A nação vai mesmo precisar de ser salva?

Dizer que a crise económica que se anuncia impedirá António Costa de governar recorrendo à sua tradicional habilidade para envolver a esquerda é pura especulação. E afirmar que a crise que aí vem vai impor o regresso do bloco central é especulação pura.

Há um detalhe na entrevista de Rui Rio à RTP, esta semana, que é politicamente tão relevante como a ideia de um mais do que provável regresso de um governo de salvação nacional que admitiu. É o momento em que Rui Rio prevê que esse regresso pode acontecer: “Quando vier a economia para o primeiro lugar.” Esta previsão obriga-nos a reflectir com realismo sobre o que será o país depois da devastação da covid-19. Quando deixarmos de ter como primeira preocupação a salvação de vidas e a protecção da saúde. Quando os consensos sobre o confinamento social ou o apoio aos trabalhadores que ficaram sem emprego ou vão para layoff se romperem e a pluralidade de opiniões sobre os rumos do país reemergirem.
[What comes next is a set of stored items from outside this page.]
Definition child_of (A : ptree) (p c : pid) : Prop := c ∈ kids A p.
Definition below (A : ptree) : pid -> pid -> Prop := rtc (child_of A).

(** [O] are the properties a computation has taken out of their parents'
    lists, or not yet put there. *)
Record wf_tree (O : list pid) (A : ptree) : Prop := {
  t_ok p x : A !! p = Some x -> ok_prop x;
  t_nodup p : NoDup (kids A p);
  t_child p c : c ∈ kids A p -> (c ∉ O) /\ exists y, A !! c = Some y /\ hp_parent y = Some p;
  t_parent p x q : A !! p = Some x -> hp_parent x = Some q -> p ∈ O \/ p ∈ kids A q;
  t_height p : exists n, hb A n p;
  t_orphans : NoDup O /\ forall c, c ∈ O -> is_Some (A !! c)
}.

Record ok_sub (y : sub) : Prop := {
  oks_origins : hps_origins y = [];
  oks_monitor : sf_monitor (hps_flags y) = false;
  oks_multi : sf_multi (hps_flags y) = false
}.

Record wf_subs (A : ptree) (S : psubs) : Prop := {
  s_ok s y : S !! s = Some y -> ok_sub y;
  s_vnodup p : NoDup (vsubs A p);
  s_cnodup p : NoDup (csubs A p);
  s_value p s : s ∈ vsubs A p <-> exists y, S !! s = Some y /\ hps_value_prop y = Some p;
  s_canonical p s : s ∈ csubs A p <-> exists y, S !! s = Some y /\ hps_canonical_prop y = Some p
}.

Lemma kids_Some A p x : A !! p = Some x -> kids A p = childs (hp_val x).
Proof. unfold kids. by intros ->. Qed.
Lemma kids_insert A p x q : kids (<[p := x]> A) q = if decide (p = q) then childs (hp_val x) else kids A q.
Proof. unfold kids. destruct (decide (p = q)) as [<-|Hne]; [by rewrite lookup_insert_eq|by rewrite lookup_insert_ne]. Qed.
Lemma kids_delete A p q : kids (delete p A) q = if decide (p = q) then [] else kids A q.
Proof. unfold kids. destruct (decide (p = q)) as [<-|Hne]; [by rewrite lookup_delete_eq|by rewrite lookup_delete_ne]. Qed.
Lemma vsubs_insert A p x q : vsubs (<[p := x]> A) q = if decide (p = q) then hp_value_subscriptions x else vsubs A q.
Proof. unfold vsubs. destruct (decide (p = q)) as [<-|Hne]; [by rewrite lookup_insert_eq|by rewrite lookup_insert_ne]. Qed.
Lemma csubs_insert A p x q : csubs (<[p := x]> A) q = if decide (p = q) then hp_canonical_subscriptions x else csubs A q.
Proof. unfold csubs. destruct (decide (p = q)) as [<-|Hne]; [by rewrite lookup_insert_eq|by rewrite lookup_insert_ne]. Qed.
Lemma vsubs_delete A p q : vsubs (delete p A) q = if decide (p = q) then [] else vsubs A q.
Proof. unfold vsubs. destruct (decide (p = q)) as [<-|Hne]; [by rewrite lookup_delete_eq|by rewrite lookup_delete_ne]. Qed.
Lemma csubs_delete A p q : csubs (delete p A) q = if decide (p = q) then [] else csubs A q.
Proof. unfold csubs. destruct (decide (p = q)) as [<-|Hne]; [by rewrite lookup_delete_eq|by rewrite lookup_delete_ne]. Qed.

(** ** Heights *)

Lemma hb_mono A n m p : hb A n p -> (n <= m)%nat -> hb A m p.
Proof.
  revert m p. induction n as [|n IH]; intros m p H Hm; [done|]. destruct m as [|m]; [lia|]. simpl in *.
  eapply Forall_impl; [exact H|]. intros c Hc. apply IH; [done|lia].
Qed.

Lemma hb_kids A A' n p : (forall x, kids A' x ⊆ kids A x) -> hb A n p -> hb A' n p.
Proof.
  intros Hk. revert p. induction n as [|n IH]; intros p H; [done|]. simpl in *. rewrite Forall_forall in *.
  intros c Hc. by apply IH, H, Hk.
Qed.

Lemma hb_child A n p c : hb A (S n) p -> c ∈ kids A p -> hb A n c.
Proof. simpl. rewrite Forall_forall. auto. Qed.

Lemma hb_below A n p x : hb A n p -> below A p x -> hb A n x.
Proof.
  intros H Hx. revert H. induction Hx as [|p c x Hc _ IH]; intros H; [done|]. apply IH.
  destruct n as [|n]; [done|]. eapply hb_mono; [by apply (hb_child _ _ p)|lia].
Qed.

(** No property is below its own children. *)
Lemma hb_acyclic A n p c : hb A n p -> c ∈ kids A p -> below A c p -> False.
Proof.
  revert p c. induction n as [|n IH]; intros p c H Hc Hb; [done|]. pose proof (hb_child _ _ _ _ H Hc) as Hn.
  pose proof (hb_below _ _ _ _ Hn Hb) as Hp. by apply (IH p c).
Qed.

Lemma hb_set A n p (X : gset pid) : hb A n p -> (forall x, below A p x -> x ∈ X) -> hb A (size X) p.
Proof.
  revert p X. induction n as [|n IH]; intros p X H HX; [done|].
  assert (p ∈ X) as Hp by (apply HX; apply rtc_refl).
  assert (size X = S (size (X ∖ {[p]}))) as ->.
  { rewrite (union_difference_singleton_L p X Hp) at 1. rewrite size_union by set_solver. by rewrite size_singleton. }
  simpl. rewrite Forall_forall. intros c Hc. apply IH; [by apply (hb_child _ _ p)|]. intros x Hx.
  assert (x ∈ X) by (apply HX; eapply rtc_l; [exact Hc|done]).
  assert (x <> p) by (intros ->; by apply (hb_acyclic A (S n) p c)). set_solver.
Qed.

Lemma kid_alive O A p c : wf_tree O A -> c ∈ kids A p -> is_Some (A !! c).
Proof. intros H Hc. apply (t_child _ _ H) in Hc as (_ & y & -> & _). by eexists. Qed.

Lemma below_alive O A p x : wf_tree O A -> is_Some (A !! p) -> below A p x -> is_Some (A !! x).
Proof. intros H Hp Hx. induction Hx as [|p c x Hc _ IH]; [done|]. apply IH. by apply (kid_alive O A p). Qed.

(** So the number of properties is fuel enough. *)
Lemma hb_bound O A p : wf_tree O A -> is_Some (A !! p) -> hb A (size A) p.
Proof.
  intros H Hp. destruct (t_height _ _ H p) as [n Hn]. rewrite <- size_dom. apply (hb_set A n); [done|].
  intros x Hx. apply elem_of_dom. by apply (below_alive O A p).
Qed.

(** A new child. *)
Lemma hb_adopt A A' c q n0 : (forall x, x <> q -> kids A' x ⊆ kids A x) -> kids A' q ⊆ c :: kids A q ->
  ~ below A c q -> hb A n0 c -> forall n p, hb A n p -> hb A' (n + n0) p.
Proof.
  intros Hk Hq Hc H0.
  assert (forall m x, below A c x -> hb A m x -> hb A' m x) as Hbelow.
  { induction m as [|m IH]; intros x Hx Hm; [done|]. simpl in *. rewrite Forall_forall in *. intros d Hd.
    assert (x <> q) as Hne by (intros ->; done). apply (Hk x Hne) in Hd. apply IH; [|by apply Hm].
    eapply rtc_r; [exact Hx|exact Hd]. }
  induction n as [|n IH]; intros p Hp; [done|]. simpl in *. rewrite Forall_forall in *. intros d Hd.
  destruct (decide (p = q)) as [->|Hne].
  - apply Hq, elem_of_cons in Hd as [->|Hd].
    + eapply hb_mono; [apply Hbelow; [apply rtc_refl|exact H0]|lia].
    + by apply IH, Hp.
  - apply (Hk p Hne) in Hd. by apply IH, Hp.
Qed.

(** ** Changes of the tree *)

(** A property changes, but not its place. *)
Lemma wf_update O A p x x' : wf_tree O A -> A !! p = Some x -> ok_prop x' ->
  childs (hp_val x') = childs (hp_val x) -> hp_parent x' = hp_parent x -> wf_tree O (<[p := x']> A).
Proof.
  intros [T1 T2 T3 T4 T5 T6] E Hok Hc Hp.
  assert (forall q, kids (<[p := x']> A) q = kids A q) as Hk.
  { intros q. rewrite kids_insert. destruct (decide (p = q)) as [<-|]; [|done]. by rewrite (kids_Some _ _ _ E). }
  split.
  - intros q z. destruct (decide (p = q)) as [<-|Hne]; [|rewrite lookup_insert_ne by done; apply T1].
    rewrite lookup_insert_eq. by intros [= <-].
  - intros q. by rewrite Hk.
  - intros q c. rewrite Hk. intros H. destruct (T3 q c H) as (HO & y & Ey & Hy). split; [done|].
    destruct (decide (p = c)) as [<-|Hne]; [|exists y; by rewrite lookup_insert_ne].
    exists x'. rewrite lookup_insert_eq. split; [done|]. rewrite Hp. by simplify_eq.
  - intros q z r. destruct (decide (p = q)) as [<-|Hne].
    + rewrite lookup_insert_eq. intros [= <-]. rewrite Hk, Hp. by apply T4.
    + rewrite lookup_insert_ne by done. rewrite Hk. apply T4.
  - intros q. destruct (T5 q) as [n Hn]. exists n. eapply hb_kids; [|exact Hn]. intros z. by rewrite Hk.
  - destruct T6 as [T6 T7]. split; [done|]. intros c Hco. destruct (decide (p = c)) as [<-|Hne].
    + rewrite lookup_insert_eq. by eexists.
    + rewrite lookup_insert_ne by done. by apply T7.
Qed.

(** A property loses some children, and may order the others anew. *)
Lemma wf_shrink O A p x x' rs : wf_tree O A -> A !! p = Some x -> ok_prop x' ->
  childs (hp_val x) ≡ₚ rs ++ childs (hp_val x') -> hp_parent x' = hp_parent x ->
  wf_tree (rs ++ O) (<[p := x']> A).
Proof.
  intros [T1 T2 T3 T4 T5 [T6 T7]] E Hok Hc Hp. pose proof (kids_Some _ _ _ E) as Hkp.
  assert (NoDup (rs ++ childs (hp_val x'))) as Hnd by (rewrite <- Hc, <- Hkp; apply T2).
  apply NoDup_app in Hnd as (Hrs & Hdisj & Hcs).
  assert (forall c, c ∈ rs -> c ∈ kids A p) as Hin by (intros c Hin; rewrite Hkp, Hc; set_solver).
  assert (forall q, kids (<[p := x']> A) q ⊆ kids A q) as Hk.
  { intros q. rewrite kids_insert. destruct (decide (p = q)) as [<-|]; [|done]. rewrite Hkp, Hc. set_solver. }
  assert (forall q d z, A !! q = Some z -> hp_parent z = Some d ->
    exists z', <[p := x']> A !! q = Some z' /\ hp_parent z' = Some d) as Hpar.
  { intros q d z Ez Hz. destruct (decide (p = q)) as [<-|Hne].
    - exists x'. rewrite lookup_insert_eq. split; [done|]. rewrite Hp. by simplify_eq.
    - exists z. by rewrite lookup_insert_ne. }
  split.
  - intros q z. destruct (decide (p = q)) as [<-|Hne]; [|rewrite lookup_insert_ne by done; apply T1].
    rewrite lookup_insert_eq. by intros [= <-].
  - intros q. rewrite kids_insert. destruct (decide (p = q)); [done|apply T2].
  - intros q c Hq. pose proof (Hk q c Hq) as Hq'. destruct (T3 q c Hq') as (HO & y & Ey & Hy). split; [|by apply (Hpar c q y)].
    intros [Hr|?]%elem_of_app; [|done]. pose proof (Hin c Hr) as Hcp. destruct (T3 p c Hcp) as (_ & y' & Ey' & Hy').
    assert (p = q) as <- by congruence. rewrite kids_insert, decide_True in Hq by done. by apply (Hdisj c).
  - intros q z r Ez Hz.
    assert (exists z0, A !! q = Some z0 /\ hp_parent z0 = Some r) as (z0 & Ez0 & Hz0).
    { destruct (decide (p = q)) as [<-|Hne].
      - rewrite lookup_insert_eq in Ez. injection Ez as <-. exists x. split; [done|]. congruence.
      - rewrite lookup_insert_ne in Ez by done. by exists z. }
    destruct (T4 q z0 r Ez0 Hz0) as [HO|Hk']; [left; set_solver|]. rewrite kids_insert.
    destruct (decide (p = r)) as [<-|]; [|by right]. rewrite Hkp, Hc in Hk'. apply elem_of_app in Hk' as [?|?]; [left; set_solver|by right].
  - intros q. destruct (T5 q) as [n Hn]. exists n. by eapply hb_kids.
  - split.
    + apply NoDup_app. split; [done|]. split; [|done]. intros c Hr. by apply (T3 p), Hin.
    + intros c [Hr|Hr]%elem_of_app.
      * destruct (T3 p c (Hin c Hr)) as (_ & y & Ey & Hy). destruct (Hpar c p y Ey Hy) as (z & -> & _). by eexists.
      * destruct (decide (p = c)) as [<-|Hne]; [rewrite lookup_insert_eq; by eexists|]. rewrite lookup_insert_ne by done. by apply T7.
Qed.

(** What has been taken out gets another parent, or none. *)
Lemma wf_reparent O A p x q : wf_tree (p :: O) A -> A !! p = Some x ->
  wf_tree (p :: O) (<[p := set_parent q x]> A).
Proof.
  intros [T1 T2 T3 T4 T5 [T6 T7]] E.
  assert (forall r, kids (<[p := set_parent q x]> A) r = kids A r) as Hk.
  { intros r. rewrite kids_insert. destruct (decide (p = r)) as [<-|]; [|done]. by rewrite (kids_Some _ _ _ E). }
  split.
  - intros r z. destruct (decide (p = r)) as [<-|Hne]; [|rewrite lookup_insert_ne by done; apply T1].
    rewrite lookup_insert_eq. intros [= <-]. destruct (T1 p x E). by split.
  - intros r. by rewrite Hk.
  - intros r c. rewrite Hk. intros H. destruct (T3 r c H) as (HO & y & Ey & Hy). split; [done|].
    exists y. rewrite lookup_insert_ne; [done|]. set_solver.
  - intros r z t. destruct (decide (p = r)) as [<-|Hne]; [left; by left|]. rewrite lookup_insert_ne by done. rewrite Hk. apply T4.
  - intros r. destruct (T5 r) as [n Hn]. exists n. eapply hb_kids; [|exact Hn]. intros z. by rewrite Hk.
  - split; [done|]. intros c Hco. destruct (decide (p = c)) as [<-|Hne].
    + rewrite lookup_insert_eq. by eexists.
    + rewrite lookup_insert_ne by done. by apply T7.
Qed.

Lemma wf_root O A p x : wf_tree (p :: O) A -> A !! p = Some x -> hp_parent x = None -> wf_tree O A.
Proof.
  intros [T1 T2 T3 T4 T5 [T6 T7]] E Hp. split; [done|done| | |done|].
  - intros q c Hc. destruct (T3 q c Hc) as [HO Hy]. split; [set_solver|done].
  - intros q z r Ez Hz. destruct (T4 q z r Ez Hz) as [HO|]; [|by right]. apply elem_of_cons in HO as [->|]; [congruence|by left].
  - split; [by apply NoDup_cons in T6 as [_ T6]|]. intros c Hc. apply T7. by right.
Qed.

Lemma wf_unroot O A p x : wf_tree O A -> A !! p = Some x -> hp_parent x = None -> p ∉ O -> wf_tree (p :: O) A.
Proof.
  intros [T1 T2 T3 T4 T5 [T6 T7]] E Hp HO. split; [done|done| | |done|].
  - intros q c Hc. destruct (T3 q c Hc) as (HcO & y & Ey & Hy). split; [|by exists y].
    intros [->|?]%elem_of_cons; [congruence|done].
  - intros q z r Ez Hz. destruct (T4 q z r Ez Hz) as [?|]; [|by right]. left. by right.
  - split; [by apply NoDup_cons|]. intros c [->|Hc]%elem_of_cons; [by eexists|by apply T7].
Qed.

(** It is put into the list of its parent. *)
Lemma wf_adopt O A q y y' c x : wf_tree (c :: O) A -> A !! q = Some y -> A !! c = Some x -> hp_parent x = Some q ->
  ok_prop y' -> childs (hp_val y') ≡ₚ c :: childs (hp_val y) -> hp_parent y' = hp_parent y -> ~ below A c q ->
  wf_tree O (<[q := y']> A).
Proof.
  intros [T1 T2 T3 T4 T5 [T6 T7]] E Ec Hx Hok Hch Hp Hnb. pose proof (kids_Some _ _ _ E) as Hkq.
  apply NoDup_cons in T6 as [HcO T6].
  assert (q <> c) as Hqc by (intros ->; apply Hnb, rtc_refl).
  assert (forall p, c ∉ kids A p) as Hno.
  { intros p Hin. apply T3 in Hin as [Hin _]. set_solver. }
  assert (forall p d z, A !! p = Some z -> hp_parent z = Some d ->
    exists z', <[q := y']> A !! p = Some z' /\ hp_parent z' = Some d) as Hpar.
  { intros p d z Ez Hz. destruct (decide (q = p)) as [<-|Hne].
    - exists y'. rewrite lookup_insert_eq. split; [done|]. rewrite Hp. by simplify_eq.
    - exists z. by rewrite lookup_insert_ne. }
  split.
  - intros p z. destruct (decide (q = p)) as [<-|Hne]; [|rewrite lookup_insert_ne by done; apply T1].
    rewrite lookup_insert_eq. by intros [= <-].
  - intros p. rewrite kids_insert. destruct (decide (q = p)) as [<-|]; [|apply T2]. rewrite Hch, <- Hkq.
    apply NoDup_cons. split; [apply Hno|apply T2].
  - intros p d. rewrite kids_insert. destruct (decide (q = p)) as [<-|Hne].
    + rewrite Hch, <- Hkq. intros [->|Hd]%elem_of_cons.
      * split; [done|]. by apply (Hpar _ _ x).
      * destruct (T3 q d Hd) as (HO & z & Ez & Hz). split; [set_solver|]. by apply (Hpar _ _ z).
    + intros Hd. destruct (T3 p d Hd) as (HO & z & Ez & Hz). split; [set_solver|]. by apply (Hpar _ _ z).
  - intros p z r Ez Hz.
    assert (exists z0, A !! p = Some z0 /\ hp_parent z0 = Some r) as (z0 & Ez0 & Hz0).
    { destruct (decide (q = p)) as [<-|Hne].
      - rewrite lookup_insert_eq in Ez. injection Ez as <-. exists y. split; [done|]. congruence.
      - rewrite lookup_insert_ne in Ez by done. by exists z. }
    rewrite kids_insert. destruct (T4 p z0 r Ez0 Hz0) as [HO|Hk'].
    + apply elem_of_cons in HO as [->|HO]; [|by left]. right. assert (r = q) as -> by congruence.
      rewrite decide_True by done. rewrite Hch. by left.
    + right. destruct (decide (q = r)) as [<-|]; [|done]. rewrite Hch, <- Hkq. by right.
  - intros p. destruct (T5 p) as [n Hn]. destruct (T5 c) as [n0 Hn0]. exists (n + n0)%nat.
    apply (hb_adopt A _ c q n0); [| |done|done|done].
    + intros z Hz. rewrite kids_insert, decide_False by done. done.
    + rewrite kids_insert, decide_True by done. rewrite Hch, <- Hkq. done.
  - split; [done|]. intros d Hd. destruct (decide (q = d)) as [<-|Hne]; [rewrite lookup_insert_eq; by eexists|].
    rewrite lookup_insert_ne by done. apply T7. by right.
Qed.
(** The children of the source are in another order. *)
Lemma repr_permute pc pc' ks : repr base (l1 ++ a :: l2) pc -> ks ≡ₚ pt_kids a ->
  pc_queue pc' = map source_of (l1 ++ with_kids ks a :: l2) ->
  pc_dst pc' = mjoin (map shown (l1 ++ with_kids ks a :: l2)) ->
  pc_tags pc' = pc_tags pc -> pc_links pc' = pc_links pc -> pc_next pc' = pc_next pc ->
  repr base (l1 ++ with_kids ks a :: l2) pc'.
Proof.
  intros H Hp Hq Hd HT HL Hn. split; [done|done|..].
  - rewrite HT, HL, Hn. intros b Hb. apply in_mid in Hb as [->|Hb]; [|apply (rp_tags _ _ _ H); by apply in_others].
    pose proof (rp_tags _ _ _ H a ltac:(set_solver)) as [T1 T2 T3 T4 T5 T6].
    split; cbn; try setoid_rewrite Hp; done.
  - pose proof (rp_outs _ _ _ H) as Ho. rewrite mjoin_mid in *. unfold outs at 2. cbn. by rewrite Hp.
  - pose proof (rp_headers _ _ _ H) as Hh. by rewrite mjoin_mid in *.
  - rewrite ids_with_kids. apply (rp_ids _ _ _ H).
  - rewrite Hn. apply (rp_next _ _ _ H).
  - rewrite HL. apply (rp_links _ _ _ H).
Qed.
Lemma move_child_spec pc A c o B q P Q : repr base (l1 ++ a :: l2) pc -> pt_kids a = A ++ (c, o) :: B ->
  A <> [] -> P <> [] -> A ++ B = P ++ Q -> match q with Some b => head (map fst Q) = Some b | None => Q = [] end ->
  exists pc', move_child (pt_id a) c q pc = Ok (tt, pc') /\
    repr base (l1 ++ with_kids (P ++ (c, o) :: Q) a :: l2) pc'.
Proof.
  intros H Hk HA HP E HQ. set (X := mjoin (map shown l1)). set (Y := mjoin (map shown l2)).
  pose proof (rp_ids _ _ _ H) as Hids. pose proof (whole_NoDup base l1 l2 a pc H) as Hnd.
  pose proof (repr_dst base l1 l2 a pc H) as Hd. pose proof (repr_around _ H) as Hq. fold X Y in Hnd, Hd.
  pose proof (rp_tags _ _ _ H a ltac:(set_solver)) as Ht.
  destruct (repr_split _ _ _ _ _ H Hk) as [Eo Es]. rewrite Es in Hd. rewrite Eo in Hnd.
  assert ((c, o) ∈ pt_kids a) as Hco by (rewrite Hk; set_solver).
  assert (X ++ (header_of a ++ map snd A ++ o :: map snd B) ++ Y =
    (X ++ header_of a ++ map snd A) ++ o :: map snd B ++ Y) as Ed by (by rewrite <- !app_assoc).
  rewrite Ed in Hd, Hnd. unfold move_child.
  rewrite (h_bind _ _ _ _ _ (eq_refl : gets pc_tags _ = Ok (_, _))).
  rewrite (tg_in _ _ _ _ _ Ht _ _ Hco), (h_bind _ _ _ _ _ (eq_refl : not_null (Some o) _ = Ok (o, _))).
  assert (match q with Some q => mret (prop_tag_get (pc_tags pc) q (pt_id a)) | None => find_next_out (pt_id a) end pc =
    Ok (head (map snd Q ++ Y), pc)) as Hb.
  { destruct q as [b|].
    - destruct Q as [|[b' ob] Q]; [done|]. injection HQ as ->. cbn.
      assert ((b, ob) ∈ pt_kids a) as Hin by (rewrite Hk; assert ((b, ob) ∈ A ++ B) by (rewrite E; set_solver); set_solver).
      by rewrite (tg_in _ _ _ _ _ Ht _ _ Hin).
    - subst Q. cbn. by rewrite (find_next_out_run pc _ Hids Hq eq_refl). }
  rewrite (h_bind _ _ _ _ _ Hb).
  assert (list_move o (head (map snd Q ++ Y)) (pc_dst pc) = Ok ((X ++ header_of a ++ map snd P) ++ o :: map snd Q ++ Y)) as Hm.
  { rewrite Hd. apply list_move_to; [done|]. rewrite <- !app_assoc. do 2 f_equal.
    rewrite !app_assoc, <- !map_app. by rewrite E. }
  rewrite (on_dst_run _ _ pc Hm). eexists. split; [done|].
  assert (P ++ (c, o) :: Q ≡ₚ pt_kids a) as Hp by (rewrite Hk, <- !Permutation_middle; by rewrite E).
  apply (repr_permute pc); [done..| | |done|done|done]; cbn.
  - rewrite Hq, around_part. f_equal. unfold source_of. cbn. f_equal; [|by rewrite Hp].
    unfold outs. cbn. rewrite Hk. destruct A as [|k A], P as [|k' P]; try done. by injection E as -> _.
  - rewrite mjoin_with by (by destruct P). rewrite map_app. cbn. by rewrite <- !app_assoc.
Qed.
End calls.

(** ** Events of a source *)

(** The child that is first stays so, unless it goes away: [pcs_first] follows
    no other change.  A directory is emptied child by child. *)
Definition keeps_first (cs : list pid) (e : pevent) : Prop :=
  match e with
  | AddChildBefore _ b => b <> head cs
  | MoveChild c b => head cs <> Some c /\ (b = None \/ b <> head cs)
  | SetVoid _ => cs = []
  | _ => True
  end.

Record tell_ok (base : nat) (w : pview) (e : pevent) : Prop := {
  tl_told : told_kids w e;
  tl_first : keeps_first (kids_of w) e;
  tl_low : Forall (fun c => (c < base)%nat) (kids_of (view_event w e));
  tl_fits : Z.of_nat (length (kids_of (view_event w e))) <= int_max
}.

Section events.
Context (base : nat) (l1 l2 : list part).
Implicit Types (a : part) (pc : concat) (w : pview).

Lemma with_same a : with_kids (pt_kids a) a = a.
Proof. by destruct a. Qed.

Lemma ins_with ks a : ins (with_kids ks a) = map fst ks.
Proof. done. Qed.

(** After the call the source has the children [cs]. *)
Definition tells a (m : C unit) (cs : list pid) (pc : concat) : Prop :=
  exists pc' ks, m pc = Ok (tt, pc') /\ map fst ks = cs /\ repr base (l1 ++ with_kids ks a :: l2) pc'.

Lemma tells_stay a pc : repr base (l1 ++ a :: l2) pc -> tells a (mret tt) (ins a) pc.
Proof. intros H. exists pc, (pt_kids a). split; [done|split; [done|]]. by rewrite with_same. Qed.

Lemma tells_add a pc c : repr base (l1 ++ a :: l2) pc -> (c < base)%nat -> c ∉ ins a ->
  Z.of_nat (length (ins a)) + 1 <= int_max -> tells a (add_child (pt_id a) c) (ins a ++ [c]) pc.
Proof.
  intros H Hc Hn Hl. unfold ins in Hl. rewrite length_map in Hl. destruct (add_child_spec base l1 l2 a pc c) as (pc' & E & R); [done..|].
  exists pc'. eexists. split; [done|split; [|done]]. by rewrite map_app.
Qed.

Lemma tells_bind a (m : C unit) (k : C unit) cs cs' pc : tells a m cs pc ->
  (forall ks pc', map fst ks = cs -> repr base (l1 ++ with_kids ks a :: l2) pc' -> tells (with_kids ks a) k cs' pc') ->
  tells a (_ ← m; k) cs' pc.
Proof.
  intros (pc1 & ks & E & Hk & H) Hg. destruct (Hg ks pc1 Hk H) as (pc2 & ks2 & E2 & Hk2 & H2).
  exists pc2, ks2. split; [|done]. by rewrite (h_bind _ _ _ _ _ E).
Qed.

Lemma tells_add_all cs a pc : repr base (l1 ++ a :: l2) pc -> Forall (fun c => (c < base)%nat) cs -> NoDup (ins a ++ cs) ->
  Z.of_nat (length (ins a ++ cs)) <= int_max -> tells a (add_children (pt_id a) cs) (ins a ++ cs) pc.
Proof.
  revert a pc. induction cs as [|c cs IH]; intros a pc H Hc Hn Hl; cbn [add_children].
  - rewrite app_nil_r. by apply tells_stay.
  - apply Forall_cons in Hc as [Hc Hcs]. rewrite length_app in Hl. cbn [length] in Hl.
    eapply tells_bind; [apply tells_add; [done|done| |lia]|].
    + apply NoDup_app in Hn as (_ & Hn & _). intros Hin. apply (Hn _ Hin), list_elem_of_here.
    + intros ks pc' Hk H'. replace (ins a ++ c :: cs) with (ins (with_kids ks a) ++ cs) by (rewrite ins_with, Hk; by rewrite <- app_assoc).
      change (pt_id a) with (pt_id (with_kids ks a)). apply IH; rewrite ?ins_with, ?Hk; [done|done|by rewrite <- app_assoc|].
      rewrite !length_app. cbn [length]. lia.
Qed.

Lemma kids_split a c : c ∈ ins a -> exists P o Q, pt_kids a = P ++ (c, o) :: Q.
Proof.
  unfold ins. intros ([c' o] & -> & Hin)%list_elem_of_fmap. apply list_elem_of_split in Hin as (P & Q & E). by exists P, o, Q.
Qed.

Lemma tells_before a pc c b : repr base (l1 ++ a :: l2) pc -> (c < base)%nat -> c ∉ ins a -> b ∈ ins a ->
  head (ins a) <> Some b -> NoDup (ins a) -> Z.of_nat (length (ins a)) + 1 <= int_max ->
  exists cs, place (Some b) c (ins a) = Some cs /\ tells a (add_child_before (pt_id a) c (Some b)) cs pc.
Proof.
  intros H Hc Hn Hb Hh Hd Hl. destruct (kids_split a b Hb) as (P & ob & Q & Hk). rewrite (ins_split _ _ _ _ _ Hk) in *.
  rewrite <- (ins_split _ _ _ _ _ Hk) in Hn. rewrite length_app in Hl. cbn [length] in Hl. rewrite !length_map in Hl.
  assert (P <> []) as HP by (intros ->; done).
  eexists. split; [apply place_before; apply NoDup_app in Hd as (_ & Hd & _); intros Hin; apply (Hd _ Hin), list_elem_of_here|].
  destruct (add_child_before_spec base l1 l2 a pc c P b ob Q) as (pc' & E & R); [done..| |done|done|].
  { rewrite Hk, length_app. cbn [length]. lia. }
  exists pc'. eexists. split; [done|split; [|done]]. by rewrite map_app.
Qed.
Quando as decisões do Governo deixarem de ser apoiadas em nome da união indispensável para travar o vírus. Quando a política democrática regressar e for necessário dar respostas difíceis para uma crise económica e social que se anuncia.

O Presidente da República tem razão ao recusar “congeminar sobre um futuro longínquo ou sobre o Governo que estará em funções daqui a não [sabe] quanto tempo”. Porque, de facto, a prioridade “é resolvermos este problema”. E, nesta questão em concreto, há razões para aplaudir a forma responsável como todos os agentes do sistema político e partidário se estão a comportar. Mas há menos de uma década vimos um filme que também começou assim – quando, primeiro, os maiores partidos assinaram o memorando de entendimento que permitiu o resgate económico e financeiro do país e a entrada em cena da troika. Sabemos o que veio a seguir: o país caminhou para um clima de natural crispação política imposta pela severidade da crise e para a também natural divergência de opiniões sobre a melhor forma de a combater.

Não tenhamos dúvidas que esse clima de severa oposição vai regressar, com uma diferença: António Costa, ao contrário de Pedro Passos Coelho, não dispõe de uma maioria parlamentar para governar numa conjuntura que se adivinha ser especialmente difícil. Dizer que esse grau dificuldade impedirá António Costa de governar recorrendo à sua tradicional habilidade para envolver a esquerda é pura especulação. Afirmar que a crise que aí vem vai impor o regresso do bloco central é igualmente especulação pura. O que vale a pena notar é que Rui Rio não receia prever o mais do que provável cenário de crise e de austeridade, nem dispor o seu partido para a necessidade de integrar um governo estável. Na política, como na vida, as visões a prazo ajudam por vezes a encontrar respostas aos obstáculos que se adivinham.